Controversial sex bill loses

Brian Close

Four representatives in the Minnesota Legislature withdrew their names last week from a controversial bill to legalize a variety of sexual acts, including prostitution, adultery, sodomy and bestiality.
Phyllis Kahn, a Democrat who represents the University area, authored the legislation, which would have removed penalties for many sex acts the authors consider consensual and victimless.
However, all four co-authors removed their names from the bill last Tuesday and Kahn is reportedly planning to withdraw the bill, but is currently out of the country.
The legislators said they felt pressure from several groups, including the Minnesota Family Council. Tom Prichard, president of the conservative advocacy group, said although the practices may be private they have public consequences.

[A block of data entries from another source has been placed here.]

Lemma alpha_step_ok P c r g b a : scan_for P c -> getValueRequiredBits r <= s_bits (sc_stats c) -> (s_colored (sc_stats c) = false -> grey (r, g, b, a)) ->
  px_ok (r, g, b, a) -> scan_for (P ++ [(r, g, b, a)]) (alpha_step at_least_8 255 r g b a c).
Proof.
  destruct c as [s t cd ad nd bd]. intros [Hs Hc Hal Hbd] Hr Hg Hp. cbn [sc_stats sc_colored_done sc_alpha_done sc_bits_done] in *. subst cd ad bd.
  unfold alpha_step. cbn [sc_stats sc_colored_done sc_alpha_done sc_bits_done sc_tree sc_numcolors_done]. destruct (s_alpha s) eqn:Eal.
  { split; cbn [sc_stats sc_colored_done sc_alpha_done sc_bits_done]; [|done|done|done]. apply stats_more; [done|done|done|congruence|]. intros Hk. destruct (sf_key _ _ Hs Hk). congruence. }
  set (to_alpha := mkScan _ _ _ true _ _).
  assert (Hlost : scan_for (P ++ [(r, g, b, a)]) to_alpha).
  { destruct (key_lost P s Hs) as (Hs' & Ha' & H8). destruct (raise_keeps (set_alpha s)) as (K1 & K2 & _).
    split; cbn [to_alpha sc_stats sc_colored_done sc_alpha_done sc_bits_done]; [|by rewrite K1|by rewrite Ha'|done].
    apply stats_more; [done|by rewrite K1|rewrite H8; apply depth_range, required_range|congruence|by rewrite K2]. }
  destruct (Z.eqb_spec a 255) as [E255|E255]; cbn [negb andb].
  - rewrite (proj2 (Z.eqb_neq a 0)) by lia. cbn [andb]. destruct (s_key s) eqn:Ek; cbn [andb].
    + destruct (matches_key s r g b); [done|]. split; cbn [sc_stats sc_colored_done sc_alpha_done sc_bits_done]; [|done|done|done]. apply stats_more; [done|done|done|congruence|by left].
    + split; cbn [sc_stats sc_colored_done sc_alpha_done sc_bits_done]; [|done|done|done]. apply stats_more; [done|done|done|done|congruence].
  - destruct (Z.eqb_spec a 0) as [E0|E0]; cbn [negb orb andb]; [|done]. destruct (s_key s) eqn:Ek; cbn [negb andb].
    + destruct (matches_key s r g b) eqn:Em; cbn [negb]; [|done]. apply (matches_key_ok _ _ _ _ a) in Em. split; cbn [sc_stats sc_colored_done sc_alpha_done sc_bits_done]; [|done|done|done].
      apply stats_more; [done|done|done|congruence|]. intros _. by right.
    + pose proof Hs as [Hb Hd Hgr Hn Ho Hk Ha]. split; cbn [sc_stats sc_colored_done sc_alpha_done sc_bits_done]; [|done|done|done].
      cbn [sc_stats]. split; cbn [set_key s_bits s_colored s_alpha s_key s_allow_palette s_allow_greyscale]; try done.
      * intros Hcol. apply list.Forall_app. split; [by apply Hgr|]. constructor; [by apply Hg|constructor].
      * apply list.Forall_app. split; [done|]. by repeat constructor.
      * intros _. split; [done|]. split; [exists (r, g, b, a); split; [apply elem_of_app; right; by apply list_elem_of_singleton|done]|]. apply list.Forall_app. split.
        -- eapply list.Forall_impl; [by apply Ho|]. cbn. intros q Hq. by left.
        -- constructor; [by right|constructor].
Qed.

(** ** The colours *)

(** The colours [cs] of the pixels [P], up to 257 *)
Record colors_for (N : Z) (P cs : list rgba) (c : scan) : Prop := {
  cf_pixels : s_numpixels (sc_stats c) = N;
  cf_nodup : NoDup cs;
  cf_bytes : Forall px_ok cs;
  cf_count : s_numcolors (sc_stats c) = Z.of_nat (length cs);
  cf_done : sc_numcolors_done c = (257 <=? s_numcolors (sc_stats c));
  cf_tree : tree_for cs (sc_tree c);
  cf_room : length (s_palette (sc_stats c)) = 1024%nat;
  cf_palette : (length cs <= 256)%nat -> take (4 * length cs) (s_palette (sc_stats c)) = flat cs;
  cf_all : (length cs <= 256)%nat -> Forall (fun p => p ∈ cs) P
}.

(** What the colours depend on *)
Lemma colors_keep N P cs c c' : s_numpixels (sc_stats c') = s_numpixels (sc_stats c) -> s_numcolors (sc_stats c') = s_numcolors (sc_stats c) -> s_palette (sc_stats c') = s_palette (sc_stats c) ->
  sc_tree c' = sc_tree c -> sc_numcolors_done c' = sc_numcolors_done c -> colors_for N P cs c -> colors_for N P cs c'.
Proof. intros E0 E1 E2 E3 E4 []. split; rewrite ?E0, ?E1, ?E2, ?E3, ?E4; done. Qed.

Lemma steps_keep_colors N P cs c bpp r g b a :
  colors_for N P cs c -> colors_for N P cs (alpha_step at_least_8 255 r g b a (colored_step at_least_8 r g b (bits_step bpp r c))).
Proof.
  intros H. set (c1 := bits_step bpp r c). set (c2 := colored_step at_least_8 r g b c1).
  assert (H1 : colors_for N P cs c1).
  { revert H. unfold c1, bits_step. apply colors_keep; cbn [sc_stats sc_tree sc_numcolors_done]; try done; destruct (_ && _); try done; by destruct (_ <? _). }
  assert (H2 : colors_for N P cs c2).
  { revert H1. destruct (raise_keeps (set_colored (sc_stats c1))) as (_ & _ & _ & _ & K5 & K6 & K7 & _).
    unfold c2, colored_step. destruct (_ && _); [|done]. apply colors_keep; cbn [sc_stats sc_tree sc_numcolors_done]; by rewrite ?K5, ?K6, ?K7. }
  revert H2. destruct (raise_keeps (set_alpha (sc_stats c2))) as (_ & _ & _ & _ & K5 & K6 & K7 & _). unfold alpha_step. destruct (sc_alpha_done c2); [done|].
  destruct (_ && _); [apply colors_keep; cbn [sc_stats sc_tree sc_numcolors_done]; by rewrite ?K5, ?K6, ?K7|].
  destruct (_ && _); [apply colors_keep; done|]. destruct (_ && _); [|done]. apply colors_keep; cbn [sc_stats sc_tree sc_numcolors_done]; by rewrite ?K5, ?K6, ?K7.
Qed.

“We think these activities are demonstrably negative to society, and should continue to have sanctions on them,” he said. He said that sodomy, defined as oral or anal sexual contact, adds to the spread of disease, as does prostitution, adultery and necrophilia.
But Dave Dorman, a health educator at Boynton Health Service, said that anal sex, while carrying more risk than vaginal sex, is fairly comparable.
The Web site, safersex.org, confirmed Dorman. It placed unprotected anal sex just above unprotected vaginal sex in terms of the risk of a sexually transmitted disease.
Matthew Brauer, a sophomore involved with the Queer Student Cultural Center, said he feels no sex act between consenting adults should be criminal, but added the importance of being safe.
“I think the original intent of sodomy laws was an attempt to regulate sexual behavior, but they have turned into a de facto discrimination against queer people,” he said.
Rep. Lee Greenfield, DFL-Minneapolis, who co-authored the bill, said he and the others removed their names because of the confusion regarding their intentions. He said some of the co-authors didn’t know the bill would legalize prostitution — assuming the prostitute is an adult.
Greenfield said legislators will likely rewrite the bill into a more clear version, with more limited topics.
“I think (these laws) are archaic, and don’t belong in our laws,” he said. “They are not normally enforced, and I think that’s a perfect reason to get rid of them.”
But Prichard said whether the laws are enforced may not be the issue. He said he and the council have moral objections to the behaviors, and they feel the law sends a message to would-be practitioners.
“The law serves the purpose of stating what is right and wrong behavior in society,” he said. Even if these laws are not enforced, he added, they serve as a societal statement of what is appropriate behavior.
Greenfield opposed that logic and said it isn’t the government’s job to control people when there is no victim.
“I don’t want police in my bedroom,” he said.